Attilio Bortolotti died of pneumonia on February 10, 1995, in a nursing home near Toronto. He was born on September 19, 1903, in Codroipo, Friuli, Italy, the fifteenth of eighteen children of Luigi Bortolotti, a builder, and Maria Pittana.
Tilio emigrated to Canada in 1920 and became active in the anarchist and antifascist movements in Windsor and Detroit during the agitation for Sacco and Vanzetti. Arrested in Detroit in 1929 for distributing a leaflet announcing a Sacco-Vanzetti meeting, he was held for deportation to Italy, but jumped bail and fled to Toronto. There he worked as a tool-and-die maker and resumed his anarchist activities, editing Il Libertario from 1933 to 1935 and The Libertarian in 1968 and 1969.
In 1934, Bortolotti met Emma Goldman, who was living at the time in Toronto, and the two became close friends. In 1939, when Bortolotti was threatened with deportation—and certain death at the hands of Mussolini—Emma immediately took up the fight, securing an attorney and raising funds for her comrade’s defense. Bortolotti, she said, was “one of the biggest men we have in our movement, intellectually and morally, besides being a tremendous worker. He is like so many of the Spanish comrades. He lives for nothing else but for his ideal.”

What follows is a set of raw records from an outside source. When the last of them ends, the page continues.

(* ===== verification/Prelude.v ===== *)
(** * open-rgs-go: a verification of the remote gaming server

    open-rgs-go is a remote gaming server: a set of gRPC services (under
    src/internal/platform/server) that share an audit trail, an authentication
    layer and, optionally, a PostgreSQL database, a REST gateway in front of them
    (src/gen/rgs/v1/*.pb.gw.go), and a few commands (src/cmd), among them the
    server itself and tools that sign and check the evidence of a release.  This
    library models the services, the gateway, the start of the server and the
    tools as Rocq functions and proves what they guarantee.

    ** The program and its model

    A request passes the remote access guard (administrative HTTP paths only),
    the metrics middleware and the token middleware, which puts the token's
    actor into the context; the gateway finds the route, decodes the request and
    calls the handler.  A gRPC call is decoded, passes the metrics and the token
    interceptor and reaches the same handler.  A handler resolves the actor from
    context and request, authorizes it, works on the fields of its service under
    the service's mutex, persists the effect if there is a database, and appends
    an audit record.  The reporting service
    reads the memory of the ledger and of the events service.  [main] reads its
    settings, builds all services and connects them; two goroutines delete
    expired rows and one reloads the token keys.

    A handler is a function of the state monad [M] (this file) over a service
    state [Svc D S] (Service.v): the part every service repeats (clock, audit
    store, mutex, audit counter, database handle) next to the service's own
    fields.  Its outcome is a result with the new state, a panic (nil
    dereference, slice bounds) with the state that was reached, or a deadlock
    (locking a mutex that is held), so that neither is assumed away; a deferred
    unlock runs after a panic, too ([locked]).  Responses, errors and nil pointers are
    values.  int64 arithmetic wraps; times are nanoseconds since the epoch.
    Each service reads a clock of its own, an arbitrary sequence of times.

    The commands are functions of the same monad over a [World] (Attestation.v):
    a disk that other processes may change between two accesses.  The running
    server is a record of all services (Server.v); a REST request (Gateway.v)
    and a gRPC call (Grpc.v) are functions of the monad over it, and the process
    is a sequence of requests, calls, key reloads and worker ticks (Process.v).

    ** Files

    - Prelude.v: record update, the monad with its weakest preconditions
      ([post], [wp], [wlp]), int64, and the Go string functions in use.
    - GoTime.v, GoJson.v, GoNet.v, GoCsv.v: RFC 3339 times with the proof that
      parsing inverts formatting, and the calendar; encoding/json strings,
      objects and base64; IP addresses, CIDR networks and host:port splitting;
      encoding/csv with an RFC 4180 reader and the proof that it inverts the
      writer.
    - GoBytes.v, GoJsonRead.v: hex and base64 decoding with their round trips,
      path/filepath, trimming; encoding/json's decoder with float64 numbers.
    - AuditTrail.v: internal/platform/audit (chain.go, model.go, store.go), and
      what a verified chain binds.
    - Service.v: actor_context.go, the shared parts of the services and
      appendAuditEventToDB; the two reasoning tools: [mspec] (a service without
      a database: clock readings are the only unknown, and a proof includes
      that the handler returns) and [keeps] (frames that hold with any
      database).  Listing.v: the sorting and paging the listings share.
    - Ledger.v: ledger_grpc.go and ledger_postgres.go, all handlers.
      LedgerSpec.v: the abstract books (accounts, transactions, postings) as a
      step relation with its invariant.  LedgerMem.v: the interface [Mutation]
      of the four handlers that move money and the law [MutationLaw] they
      satisfy.  LedgerProofs.v, LedgerTheorems.v: readers, runs, theorems.
    - Wagering.v, WageringProofs.v: wagering_grpc.go, wagering_postgres.go.
    - Sessions.v, SessionsProofs.v: sessions_grpc.go, sessions_postgres.go.
    - Registry.v, RegistryProofs.v: registry_grpc.go, registry_postgres.go.
    - Config.v, ConfigProofs.v: config_grpc.go, config_postgres.go.
    - Events.v, EventsProofs.v: events_grpc.go, events_postgres.go.
    - Reporting.v, ReportingProofs.v: reporting_grpc.go, reporting_postgres.go,
      on top of the ledger and the events service ([new_platform]).
    - Extensions.v, ExtensionsProofs.v: extensions_grpc.go,
      extensions_postgres.go (promotions and the system window).
    - RemoteAccess.v, RemoteAccessProofs.v: remote_access.go.
    - AuditService.v, AuditProofs.v: audit_grpc.go, audit_postgres.go.
    - Auth.v, AuthProofs.v: internal/platform/auth.
    - Identity.v, IdentityProofs.v: identity_grpc.go, identity_postgres.go.
    - Attestation.v, AttestationProofs.v: cmd/attestsign, cmd/attestkeygen and
      the key lookup of internal/platform/evidence.
    - Evidence.v, EvidenceProofs.v: summary_validator.go,
      summary_artifact_validator.go, cmd/verifysummary.
    - GoDuration.v: time.Duration, its parser and printer, with the proof that
      the parser inverts the printer on whole seconds.
    - Startup.v, StartupProofs.v: settings, keyset loading and key rotation of
      cmd/rgsd/main.go, and auth/keyset_source.go.
    - Metrics.v, MetricsProofs.v: metrics.go and the chain of HTTP handlers of
      main ([serve_chain]).
    - Server.v, ServerProofs.v: tls.go, system_grpc.go, system_http.go, the
      cleanup workers, and [main] up to the point where it serves ([start]).
    - Gateway.v, GatewayProofs.v: the generated REST handlers
      ([local_request_...]), the routes ([Register...HandlerServer], [api]), the
      HTTP server ([serve_http]), and what they guarantee together with all of
      the above.
    - Answered.v: every handler of a server without a database returns, and
      keeps the invariant [server_ok] of all services.
    - Grpc.v, GrpcProofs.v: the descriptions of the gRPC services
      ([..._ServiceDesc], [grpc_api]), the interceptors in front of them
      ([grpc_chain], [serve_grpc]), and parity with REST.
    - Process.v, ProcessProofs.v: the events of a running process ([happens],
      [reload], [run]) and what holds over any sequence of them.
    - GatewayClient.v, GatewayClientProofs.v: the client side of the generated
      gateway, which forwards requests to a gRPC server ([request_...],
      [Register...HandlerClient], [New...ServiceClient]).
    - Credhash.v: cmd/credhash, from the hash it prints to the login.
    - Env.v: one concrete instance of every service interface, for the examples.

    ** What is a parameter

    Code outside the repository is a type class that the definitions take as an
    argument: SHA-256 ([Crypto]), HMAC, crypto/rand ([Random]), the wall clock
    ([Wall]), bcrypt ([Bcrypt], [BcryptGenerate] with the law [BcryptLaw]),
    crypto/tls ([TLSLib]), the multiplexer, marshaler and query parser of
    grpc-gateway ([Mux] with the law [MuxLaw], [GwMessage], [GwPopulate]), the
    gRPC library ([GrpcMessage], [GrpcLib], [GrpcClientLib]), Ed25519 ([Ed25519], with the law [Ed25519Law]),
    the JWT library ([JWT], with the law [JWTLaw] of HS256 tokens), protobuf JSON
    ([ProtoJSON]), upper-casing of non-ASCII text ([UnicodeUpper]), JSON
    validation ([JsonValid]), other processes and commands ([OS]), the order of
    map iteration ([MapOrder]), conversion of floats that do not fit an integer
    ([FloatInt]), and the SQL statements of each service ([AuditDB], [LedgerDB],
    [WageringDB] and so on), one operation per statement, each of which may fail.
    Theorems hold for every instance; where one needs a law, the law is a named
    class and has a concrete instance.

    ** What is proved

    - Ledger: over any run of requests every request is answered and the books
      stay correct (each balance is the sum of its transactions, transactions
      are backed by balanced postings); GetBalance is exact; the four mutating
      handlers refine one transition relation, from which follow exactly-once
      per idempotency key, isolation of players, the lockout, and that
      withdrawals neither overdraw nor wrap; paging is complete.
    - Wagering and sessions: over any run every wager agrees with the answers
      that were given (pending, settled by the one accepted settlement with its
      payout, or canceled by the one accepted cancellation); final states are
      final; one placement per player and key; session expiry is exact, at the
      reading of the clock that decides it, and bounded.
    - Registry: reads return the last write; following the page tokens ends
      and yields every record once.
    - Configuration: when requests name their actor, every change held is well
      typed for its status, and a value in force was proposed, approved and
      applied in this order by authorized requests, whose actors are recorded; a
      change can always be completed; an activation needs a valid signature.
    - Events: a complete submission is acknowledged and stored; the listing
      yields each event once; the buffer is bounded, and ingestion that a full
      buffer stopped stays stopped.
    - Reporting: the report intervals are calendar intervals; after any
      interleaving of requests to three services the liability report and the
      statement, read back from their CSV text, are exactly the balances and
      transactions of the ledger; report runs are kept unchanged.
    - Extensions: records are well typed and listed exactly.
    - Authentication: tokens round-trip across key rotation; handlers behind
      the interceptor run only with a valid token; end to end, a player's token
      moves no money but his own.  Over any reloads signer and verifier share
      one valid keyset; production settings exclude the built-in secret.
    - Identity: the complete behaviour of Login, RefreshToken and Logout; a
      bound on wrong secrets per lockout period; refresh tokens are good for
      one use; with any database, a login needs a matching active credential.
    - Remote access: the guard's complete behaviour, fail-closed auditing, the
      bound on its log.
    - Audit: a verified trail is bound to its last hash up to SHA-256
      collisions; VerifyAuditChain accepts exactly the tables of hash chains;
      the listing is complete.
    - Start: a server that starts in production mode has TLS 1.2 with the key
      pair of the configured files, a database, keys from the configured source
      (external unless that demand is switched off, never the built-in secret
      alone) and every service hardened; without a database
      all services start empty in memory; the cleanup at a tick ends and deletes
      all expired rows, for every database that deletes what it reports; the
      uptime of the status endpoint reads back.
    - REST: no RPC is called without a token that is valid when it is checked,
      unless it is open over gRPC, too, and the administrative services only
      when the source address the guard believes is in a trusted network; a run of
      HTTP requests acts on ledger, events and reports as a run of their own
      requests, in the name of the tokens' actors; from the start on, whatever
      requests come, the books stay correct, and an account exists only through
      a token of somebody who may use it.
    - gRPC: a call reaches a service only for an open method or with an accepted
      token; both interfaces offer the same RPCs, and a REST route does what the
      gRPC method of its name does.  The forwarding gateway refuses what the
      gateway of the server refuses and otherwise makes one call, of the RPC of
      the route found, with the message the server's route passes to its
      service; over in-process clients it equals the gateway of the server.
    - The process: whatever requests, calls, key reloads and worker ticks come,
      in any order, a server without a database answers them all and all its
      services stay intact, given that configuration changes name their actor;
      the books are changed only by tokens that the keys in force accept at the
      time of the check.
    - Metrics: the observers never panic on the labels of the server; the chain
      serves, apart from paths that are not UTF-8.
    - Credentials: a hash of the tool is accepted and then verifies its secret.
    - Evidence: the summary check never panics and accepts exactly the specified
      summaries; strict acceptance means a verified signature over the summary's
      hash, and a summary or log that is changed and passes again collides with
      the old one; keys generated by one tool sign and verify with
      the others.
    - Defects, each with a theorem that exhibits it: the ledger blocks on its
      own mutex when a database is configured; deposits overflow; a wager that
      was loaded from a database can be settled twice; an approval without an
      actor panics and leaves the change approved by nobody; a retry after a failed persist is
      answered from the cache; the guard believes X-Forwarded-For; the audit
      trail reveals refresh tokens, omits fields from its hash and lists out of
      order; an invalid path panics in the metrics middleware; change ids restart with the process; reports hide failed queries
      and add up currencies; records sent twice are listed twice; a key rotation
      can be missed; over gRPC the administrative services are open to every
      network; generated keys are printed under the wrong variable; the
      evidence check reads the summary twice and truncates statuses.

    ** Bounds and fuel

    Runs of the ledger are bounded by 2^63 - 1 requests, since ids come from
    an int64 counter; the other services likewise.  The fuel of the paging loops
    is one more than the number of items, which the theorems show to be enough.
    [trim_left] and the JSON escaper take the length of their string, each round
    consumes a character; the JSON reader takes twice the length of its input,
    which [json_fuel] proves to be enough; an IPv6 address has at most eight
    groups.  [cleanup_batches] is shown to end with more fuel than there are full
    batches of expired rows, and [ParseDuration] takes the length of its text, which
    [parse_components_fuel] proves to be enough.

    ** What is not modelled

    The generated messages (their codecs are interfaces); what the streaming
    method of the health service sends; listeners, signals and the shutdown of the process;
    the timers of the background goroutines (the work of a tick is) and the
    goroutine that refreshes gauges.  File permissions are not modelled, and a
    path names a file by its text.  Requests of one service are executed one
    after the other: its mutex serializes the handlers, apart from the audit
    records of refused requests, which the code writes before taking it; the
    events of a process are, too, so a request that overlaps a key reload is seen
    before or after it.  A panic ends the model of a run, with the state that was
    reached, while net/http recovers it and goes on from there (gRPC does not). *)

From stdpp Require Export gmap strings list fin_maps pretty.
From Stdlib Require Export ZArith Lia.
From Stdlib Require Import Ascii.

Emma’s campaign was successful, and Bortolotti was set free. A month later, however, Emma suffered a stroke, from which she died on May 14, 1940. The Bortolotti case had been her last battle against the state.
—Paul Avrich
We at the Fifth Estate dedicate this issue to our comrade, Attilio Bortolotti. Tilio was also known as Art Bartell to his many friends and to the projects he so generously supported. His disdain for governments and religion and his hatred of war began at an early age and continued throughout his life. Even when working in Detroit and Windsor auto factories, he tirelessly promoted his anarchist ideal.
Tilio was a pamphleteer, soapbox orator, organizer of anarchist theater presentations and initiated many cenas (dinners) where he and his comrades raised untold sums throughout the years for “the publications and the political victims.”
Tilio’s life spanned almost the entire century, and his political work intersected with the major events of the times. His insistence on international solidarity and relentless pursuit of “the Ideal” is a tradition of which we feel a part and hope to continue this lineage of revolt into the next century.
We mourn the loss of our friend and comrade even as we realize that his life, filled with devotion to the cause of anarchism, was as rich as one can have.
We send our heartfelt condolences to his companion Libera and his son Libero.